Study | Total dose | Muscles injected | Sites of injection |
---|---|---|---|
Guarda-Nardini et al26 | 100 U | Both groups: masseter and temporalis | Both groups: four intramuscular injections within the masseter (30 U) and three intramuscular injections within the anterior temporalis (20 U; single session, bilaterally) |
Cahlin et al33 | 100 U | Both groups: masseter and temporalis | Group 1: 30 U in masseter muscles and 20 U in the temporalis muscles on each side |
Ondo et al39 | 200 U | Both groups: bilaterally into masseter and temporalis | Group 1: Total 60 U injected into each masseter muscle (2 sites) Group 2: Total 40 U injected into each temporalis muscle (3 sites) |
Lee et al40 | 80 U | Both groups: masseter | Both groups: masseter (3 points) |
Shim et al41 | 50–100 U | Group 1 = BTX bilaterally into the masseter muscle Group 2 = BTX bilaterally into both the masseter and temporalis muscles |
25 U of BTX-A was injected into each muscle. |
Shim et al42 | 100 U | Both groups: masseter | Group 1: 25 U of BTX-A injected into each masseter muscle (2 points) |
Zhang et al43 | 100 U | Both groups: masseter | Both groups: masseter (3 points) |
Kaya and Ataoglu44 | 24 U | Group 1, BTX: masseter Group 2, occlusal splint: N/A |
Group 1, BTX: 24 units of BTX-A were applied on one side of the masseter muscle |
BTX in Masseter Hypertrophy
Three RCTs on BTX for masseter hypertrophy were highlighted, accounting for a total of 169 patients23,45,46 (Table 8). All three studies performed a single administration of BTX, but different serotypes were evaluated, making it difficult to compare doses. The follow-up time varied from 16 weeks45 to 12 months.46 The efficacy and safety of incobotulinum were not inferior to those of onabotulinum in treating masseter hypertrophy up to 16 weeks after injection.45 There were no noteworthy differences in the onset time of effect between two BTX serotypes for masseter hypertrophy.45 Lee et al23 highlighted that, at week 24, only the BTX-A injected group maintained a significant volume reduction; however, if both patient satisfaction scores and objective computed tomography (CT) measurements were assessed, both BTX-A and BTX-B were considered effective for the treatment of masseter hypertrophy. It appears that BTX-B at a dose ratio of 1:70 has a comparable efficacy but a shorter duration of action than BTX-A.23 No adverse side effects were reported in any of the studies.
Table 8.
Study | Total dose | Muscles injected | Sites of injection |
---|---|---|---|
Lee et al23 | 30 U BTX-A, 1.5 U or 2.1 BTX-B |
Both groups: masseter | Fixed dose (30 U) of BTX-A injected into the masseter muscle on one side and either 1.5 U or 2.1 U of BTX-B injected symmetrically into the muscle on the other side |
Lee et al45 | 50 U (incobotulinum or onabotulinum) | Both groups: masseter | Both groups: injection of 25 U (incobotulinum or onabotulinum) into the lower posterior portion of the masseter muscle on each side |
Wei et al46 | 70 U BTX-A | Group 1 = BTX bilaterally into the masseter muscle + stretching Group 2 = bilateral BTX into both the masseter muscles |
Both groups: intramasseter muscle injections of 35 U, once per side |
Discussion
The aim of this systematic review was to summarize the current scientific knowledge on the effectiveness of BTX injections for the management of various TMDs. Unlike previous reviews that limited their scope to myogenous TMDs, the purpose of the present article was to investigate the specific use of BTX injection for treating other TMD diagnoses and to suggest strategies for future research.
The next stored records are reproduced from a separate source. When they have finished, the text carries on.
(** The verdict on a cell is a function of its metadata and spec. *)
Lemma verdict_stable cell cell' name s s' :
  cell_Metadata cell' = cell_Metadata cell → cell_Spec cell' = cell_Spec cell →
  (∀ cfg d, resolved_doc cfg (cm_Name (cell_Metadata cell)) (provenanceEnvOverrides cell) = Some d → no_refs d) →
  (desiredCellOutOfSync (W := W) errorText cell' name s').2 = (desiredCellOutOfSync (W := W) errorText cell name s).2.
Proof.
  intros Em Es Hn. unfold desiredCellOutOfSync, st_bind, lookupLineageConfig, provenanceEnvOverrides. rewrite Em, Es.
  assert (Hp : ∀ s : W * positive, lift_w (probeConfig name (csp_RealmName (cell_Spec cell))
      (lineageProbes (csp_SpaceName (cell_Spec cell)) (csp_StackName (cell_Spec cell)))) s
    = (s, probe_result name (csp_RealmName (cell_Spec cell))
            (lineageProbes (csp_SpaceName (cell_Spec cell)) (csp_StackName (cell_Spec cell))))).
  { intros [w p]. unfold lift_w. cbn [fst snd]. by rewrite probeConfig_pure. }
  rewrite !Hp. destruct (probe_result _ _ _) as [[cfg|]|e]; [|done..].
  destruct (materialize_stable cfg _ _ (Hn cfg)) as [r Hr]. unfold provenanceEnvOverrides in Hr. rewrite !Hr.
  destruct r as [desired|e]; [|done]. unfold lift_w, diffCell, st_bind. rewrite Es.
  destruct (ap_rangeOrder _ s'.1) as [w1 d1] eqn:D1, (ap_rangeOrder _ s.1) as [w2 d2] eqn:D2.
  destruct (ap_rangeOrder _ w1) as [w3 a1] eqn:A1, (ap_rangeOrder _ w2) as [w4 a2] eqn:A2. cbn.
  assert (EC : DiffCell d1 a1 desired cell' = DiffCell d1 a1 desired cell)
    by (destruct cell, cell'; cbn in *; subst; reflexivity). rewrite EC.
  pose proof (sr_rangeOrder (childContainers (csp_Containers (cell_Spec desired))) s'.1) as R1. rewrite D1 in R1.
  pose proof (sr_rangeOrder (childContainers (csp_Containers (cell_Spec desired))) s.1) as R2. rewrite D2 in R2.
  pose proof (sr_rangeOrder (childContainers (csp_Containers (cell_Spec cell))) w1) as R3. rewrite A1 in R3.
  pose proof (sr_rangeOrder (childContainers (csp_Containers (cell_Spec cell))) w2) as R4. rewrite A2 in R4.
  cbn in R1, R2, R3, R4.
  destruct (cell_diff_order_independent desired cell d1 d2 a1 a2 R1 R2 R3 R4) as (-> & _).
  destruct (negb _); [done|]. f_equal. by apply drift_reason_order_independent.
Qed.

Lemma verdict_footprint (R : W → W → Prop) `{!PreOrder R} cell name :
  (∀ m, respects R (ap_rangeOrder m)) →
  (∀ cfg d, resolved_doc cfg (cm_Name (cell_Metadata cell)) (provenanceEnvOverrides cell) = Some d → no_refs d) →
  ∀ s, R s.1 (desiredCellOutOfSync (W := W) errorText cell name s).1.1.
Proof.
  intros Ho Hn [w p]. unfold desiredCellOutOfSync, st_bind, lookupLineageConfig, lift_w at 1. cbn [fst snd].
  rewrite probeConfig_pure. destruct (probe_result _ _ _) as [[cfg|]|e]; [|reflexivity..].
  destruct (materialize_stable cfg _ _ (Hn cfg)) as [r Hr]. rewrite Hr. destruct r as [desired|e]; [|reflexivity].
  unfold lift_w, diffCell, st_bind. cbn [fst snd].
  pose proof (Ho (childContainers (csp_Containers (cell_Spec desired))) w) as H1'.
  destruct (ap_rangeOrder _ w) as [w1 o1]. cbn in H1'.
  pose proof (Ho (childContainers (csp_Containers (cell_Spec cell))) w1) as H2'.
  destruct (ap_rangeOrder _ w1) as [w2 o2]. cbn in *. by etrans.
Qed.

Lemma recorded_set v cell : recorded (upd_status (set_OutOfSync v) cell) = v.
Proof. by destruct v, cell as [? ? []]. Qed.
Lemma persist_recorded cell v w : recorded cell = v → persistCellOutOfSync (W := W) cell v w = (w, Ok false).
Proof.
  intros <-. unfold persistCellOutOfSync, recorded. cbn. by rewrite eqb_reflx, !String.eqb_refl.
Qed.
Lemma persist_new cell v w : recorded cell ≠ v →
  persistCellOutOfSync (W := W) cell v w
  = let '(w', e) := ap_UpdateCellMetadata (upd_status (set_OutOfSync v) cell) w in
    (w', match e with Some e => Err (EWrap "persist OutOfSync status: %w" [e]) | None => Ok true end).
Proof.
  intros Hne. unfold persistCellOutOfSync. destruct (_ && _ && _) eqn:E.
  - exfalso. apply Hne. destruct (andb_prop _ _ E) as [E12 E3]. destruct (andb_prop _ _ E12) as [E1 E2].
    apply eqb_prop in E1. apply String.eqb_eq in E2, E3. unfold recorded. destruct v. cbn in *. congruence.
  - unfold st_bind. by destruct (ap_UpdateCellMetadata _ w).
Qed.
(** ** Volumes provisioned on demand *)

Definition volumeForEnsureMount (cell : Cell) (m : VolumeMount) : Volume :=
  match vm_VolumeRef m with
  | Some p =>
      let ref := ptr_val p in
      {| vol_Metadata := {| volm_Name := vr_Name ref; volm_Realm := vr_Realm ref; volm_Space := vr_Space ref;
                            volm_Stack := vr_Stack ref |}; vol_ReclaimPolicy := "" |}
  | None =>
      let s := cell_Spec cell in
      {| vol_Metadata := {| volm_Name := vm_Source m; volm_Realm := csp_RealmName s; volm_Space := csp_SpaceName s;
                            volm_Stack := csp_StackName s |}; vol_ReclaimPolicy := "" |}
  end.

Definition ensured_mounts (cell : Cell) : list VolumeMount :=
  List.filter (fun m => is_volume_mount m && vm_Ensure m) (cell_mounts cell).

Section CellOps.
Context {W : Type} `{ApplyRunner W} `{CellRunner W}.
Context `{YamlCodec ext.CellBlueprintDoc} `{YamlCodec ext.CellConfigDoc}.

Fixpoint ensureVolumes (cell : Cell) (mounts : list VolumeMount) : st W (option error) :=
  match mounts with
  | [] => st_ret None
  | m :: rest =>
      let! r := ReconcileVolume (volumeForEnsureMount cell m) in
      match r.2 with
      | Some e => st_ret (Some (EWrap "%w: ensure volume %q for cell %q: %w" [ESentinel ErrWriteVolume; e]))
      | None => ensureVolumes cell rest
      end
  end.
Definition ensurePerCellVolumes (cell : Cell) : st W (option error) := ensureVolumes cell (ensured_mounts cell).

(** ** Lookups *)

(** The stored cell must lie in the scope it was asked for in. *)
Definition scopeMismatch (cell : Cell) (realm space stack : string) : option error :=
  let s := cell_Spec cell in
  if negb (String.eqb (csp_RealmName s) realm) then
    Some (EOpaque "cell %q not found in realm %q (found in realm %q) at run-path %q")
  else if negb (String.eqb (csp_SpaceName s) space) then
    Some (EOpaque "cell %q not found in space %q (found in space %q) at run-path %q")
  else if negb (String.eqb (csp_StackName s) stack) then
    Some (EOpaque "cell %q not found in stack %q (found in stack %q) at run-path %q")
  else None.

Definition notFoundMessage (e : error) : error :=
  if error_is ErrCellNotFound e then EOpaque "cell %q not found in realm %q, space %q, stack %q" else e.
Definition GitSignCommits : string := "commits".
Definition GitSignTags : string := "tags".
Definition signPairs (s : string) : list (string * string) :=
  if String.eqb s GitSignCommits then [("commit.gpgsign", "true")]
  else if String.eqb s GitSignTags then [("tag.gpgsign", "true")] else [].
Definition gitConfigPairs (git : ContainerGit) : list (string * string) :=
  (if negb (String.eqb (git_SigningKey git) "") then [("user.signingkey", git_SigningKey git); ("gpg.format", "ssh")] else [])
  ++ (git_Sign git ≫= signPairs)
  ++ (if negb (String.eqb (git_AllowedSigners git) "") then [("gpg.ssh.allowedSignersFile", git_AllowedSigners git)] else []).
Definition identityEnv (who : string) (i : option GitIdentity) : list string :=
  match i with
  | Some i => ["GIT_" +:+ who +:+ "_NAME=" +:+ gi_Name i; "GIT_" +:+ who +:+ "_EMAIL=" +:+ gi_Email i]
  | None => []
  end.
Definition gitEnv (git : option ContainerGit) : list string :=
  match git with
  | None => []
  | Some git =>
      let pairs := gitConfigPairs git in
      identityEnv "AUTHOR" (git_Author git) ++ identityEnv "COMMITTER" (git_Committer git)
      ++ (if 0 <? length pairs then
            ("GIT_CONFIG_COUNT=" +:+ Itoa (Z.of_nat (length pairs)))
            :: concat (imap (fun i p => ["GIT_CONFIG_KEY_" +:+ Itoa (Z.of_nat i) +:+ "=" +:+ p.1;
                                         "GIT_CONFIG_VALUE_" +:+ Itoa (Z.of_nat i) +:+ "=" +:+ p.2]) pairs)
          else [])
  end.

Definition kukeonContainerEnv (spec : ContainerSpec) : list string :=
  let defaults := kukeonDefaultEnv spec ++ gitEnv (c_Git spec) in
  if length (c_Env spec) =? 0 then defaults
  else if length defaults =? 0 then c_Env spec
  else
    let userKeys : gset string := list_to_set (envKey <$> c_Env spec) in
    List.filter (fun kv => negb (bool_decide (envKey kv ∈ userKeys))) defaults ++ c_Env spec.

(** ** Mounts *)

Definition etcFileBindMounts (hostsPath hostnamePath : string) : list Mount :=
  (if negb (String.eqb hostsPath "") then
     [{| mnt_Destination := "/etc/hosts"; mnt_Source := hostsPath; mnt_Type := "bind"; mnt_Options := ["rbind"; "ro"] |}] else [])
  ++ (if negb (String.eqb hostnamePath "") then
     [{| mnt_Destination := "/etc/hostname"; mnt_Source := hostnamePath; mnt_Type := "bind"; mnt_Options := ["rbind"; "ro"] |}] else []).

Definition nestedCgroupMount : Mount :=
  {| mnt_Destination := "/sys/fs/cgroup"; mnt_Source := "cgroup"; mnt_Type := "cgroup";
     mnt_Options := ["rw"; "nosuid"; "noexec"; "nodev"] |}.

(** An empty result is a skipped entry. *)
Definition bindVolumeMount (v : VolumeMount) : list Mount :=
  if String.eqb (vm_Source v) "" || String.eqb (vm_Target v) "" then []
  else [{| mnt_Destination := vm_Target v; mnt_Source := vm_Source v; mnt_Type := "bind";
           mnt_Options := ["rbind"; if vm_ReadOnly v then "ro" else "rw"] |}].

(** fmt's %04o on a uint32, of at most eleven octal digits *)
Fixpoint octal_digits (fuel : nat) (z : Z) (acc : string) : string :=
  match fuel with
  | O => acc
  | S fuel => let acc := String (ascii_of_nat (48 + Z.to_nat (z mod 8))) acc in
              if (z <? 8)%Z then acc else octal_digits fuel (z / 8) acc
  end.
Fixpoint zeros (n : nat) : string := match n with O => "" | S n => String "0" (zeros n) end.
Definition Octal04 (z : Z) : string := let d := octal_digits 11 z "" in zeros (4 - String.length d) +:+ d.

Definition tmpfsVolumeMount (v : VolumeMount) : list Mount :=
  if String.eqb (vm_Target v) "" then []
  else [{| mnt_Destination := vm_Target v; mnt_Source := "tmpfs"; mnt_Type := "tmpfs";
           mnt_Options := (if (0 <? vm_SizeBytes v)%Z then ["size=" +:+ Itoa (vm_SizeBytes v)] else [])
                          ++ (if negb (Z.eqb (vm_Mode v) 0) then ["mode=" +:+ Octal04 (vm_Mode v)] else [])
                          ++ [if vm_ReadOnly v then "ro" else "rw"] |}].

Definition buildVolumeMount (v : VolumeMount) : list Mount :=
  if String.eqb (vm_Kind v) ext.VolumeKindTmpfs then tmpfsVolumeMount v
  else if String.eqb (vm_Kind v) "" || String.eqb (vm_Kind v) ext.VolumeKindBind || String.eqb (vm_Kind v) ext.VolumeKindVolume
  then bindVolumeMount v else [].
Definition buildVolumeMounts (volumes : list VolumeMount) : list Mount := volumes ≫= buildVolumeMount.

Definition buildTmpfsMount (e : ContainerTmpfsMount) : list Mount :=
  let path := TrimSpace (tm_Path e) in
  if String.eqb path "" then []
  else [{| mnt_Destination := path; mnt_Source := "tmpfs"; mnt_Type := "tmpfs";
           mnt_Options := ["nosuid"; "nodev"]
             ++ (if (0 <? tm_SizeBytes e)%Z then ["size=" +:+ Itoa (tm_SizeBytes e)] else []) ++ tm_Options e |}].
Definition buildTmpfsMounts (entries : list ContainerTmpfsMount) : list Mount := entries ≫= buildTmpfsMount.

Definition cellCgroupsPath (cellCgroupPath containerdID : string) : string :=
  if String.eqb cellCgroupPath "" || String.eqb containerdID "" then "" else FJoin [cellCgroupPath; containerdID].

(** ** Security options *)

Definition containsAllCaps (caps : list string) : bool :=
  existsb (fun c => String.eqb c "ALL" || String.eqb c "CAP_ALL") caps.

Definition normalizeCapability (c : string) : list string :=
  let c := TrimSpace c in
  if String.eqb c "" then []
  else let upper := ToUpper c in
       if String.eqb upper "ALL" || HasPrefix upper "CAP_" then [upper] else ["CAP_" +:+ upper].
Definition normalizeCapabilities (l : list string) : list string := l ≫= normalizeCapability.

(** strconv.ParseBool *)
Definition ParseBool (s : string) : result bool :=
  if bool_decide (s ∈ ["1"; "t"; "T"; "TRUE"; "true"; "True"]) then Ok true
  else if bool_decide (s ∈ ["0"; "f"; "F"; "FALSE"; "false"; "False"]) then Ok false
  else Err (EOpaque "strconv.ParseBool: parsing: invalid syntax").

(** The text before and after the first "=" or ":". *)
Fixpoint cut_any (s : string) : option (string * string) :=
  match s with
  | EmptyString => None
  | String c s' =>
      if Ascii.eqb c "="%char || Ascii.eqb c ":"%char then Some ("", s')
      else match cut_any s' with Some (a, b) => Some (String c a, b) | None => None end
  end.
Definition splitSecurityOpt (entry : string) : string * string * bool :=
  match cut_any entry with
  | Some (k, v) => (TrimSpace k, TrimSpace v, true)
  | None => (entry, "", false)
  end.

Section Builders.
Context {W : Type}.
Notation Opt := (SpecOpt W).

Definition seccompSpecOpt (raw value : string) (hasValue : bool) : Opt :=
  if negb hasValue || String.eqb value "" then
    errorSpecOpt (EOpaque "securityOpt %q: seccomp requires a value (unconfined or profile path)")
  else if String.eqb (ToLower value) "unconfined" then seccompUnconfinedOpt
  else seccompProfileOpt raw value.
Lemma stop_succeeds_on_stopped_task_witness :
  let c := toy_client [(("r.kukeon.io", "s_t_web_app"), true)] in
  let opts := {| so_Signal := ""; so_Timeout := Some 5000000000%Z; so_Force := true |} in
  (StopContainer "r.kukeon.io" "s_t_web_app" opts c).2 = Ok 0%Z ∧
  ∃ (t : CTask) (w : Toy) s, (tsk_Status "r.kukeon.io" t w).2 = Ok s ∧ is_running s = false.
Proof.
  intros c opts. split; [vm_compute; reflexivity|].
  destruct (StopContainer "r.kukeon.io" "s_t_web_app" opts c) as [c' r] eqn:E.
  assert (Er : r = (StopContainer "r.kukeon.io" "s_t_web_app" opts c).2) by by rewrite E. vm_compute in Er. subst r.
  destruct (stop_succeeds_on_stopped_task "r.kukeon.io" "s_t_web_app" opts c c' 0 (fun _ _ => eq_refl) E) as (t & w & s & H1 & H2 & _).
  by exists t, w, s.
Defined.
Four main categories of TMDs were identified: (1) myofascial pain (and/or myospasm); (2) TMJ articular disorders; (3) bruxism; and (4) masseter hypertrophy. Extensive searches using multiple search terms and words were carried out in order to include as many relevant studies as possible. All studies had small sample sizes, with only 4 of the 24 studies being conducted in more than 30 participants.28,44–46 The high cost of BTX, the short-term nature of its effects, and the absence of approved indications for BTX injections into the masticatory muscles could explain the small number of participants in these studies. Such low numbers resulted in obvious consequences regarding the external validity of the findings.
Furthermore, the absence of an established injection protocol has led to a wide range of BTX treatment methods. Most studies evaluated the results of a single BTX injection into the masseter muscle without considering other masticatory muscles injected, and there was no consistency in the number, method, or site of injections. Other masticatory muscles were rarely mentioned, and the effect of BTX injections into multiple masticatory muscles during one visit requires further study. Only one study41 compared a single BTX injection into the masseter muscles with additional injection into the temporalis muscles. Most studies used palpation to locate the sites,25,29,32,34–41,44–46 while others used ultrasound or EMG guidance.26,32,34 It is evident that more controlled trials evaluating the outcomes of different doses, numbers, and sites of injections are needed to establish the most effective and safe protocol for treating a particular TMD. Most of the studies failed to provide information on needle size, without any studies mentioning the depth of injection into the muscles. The relevance of injection depth also requires further study.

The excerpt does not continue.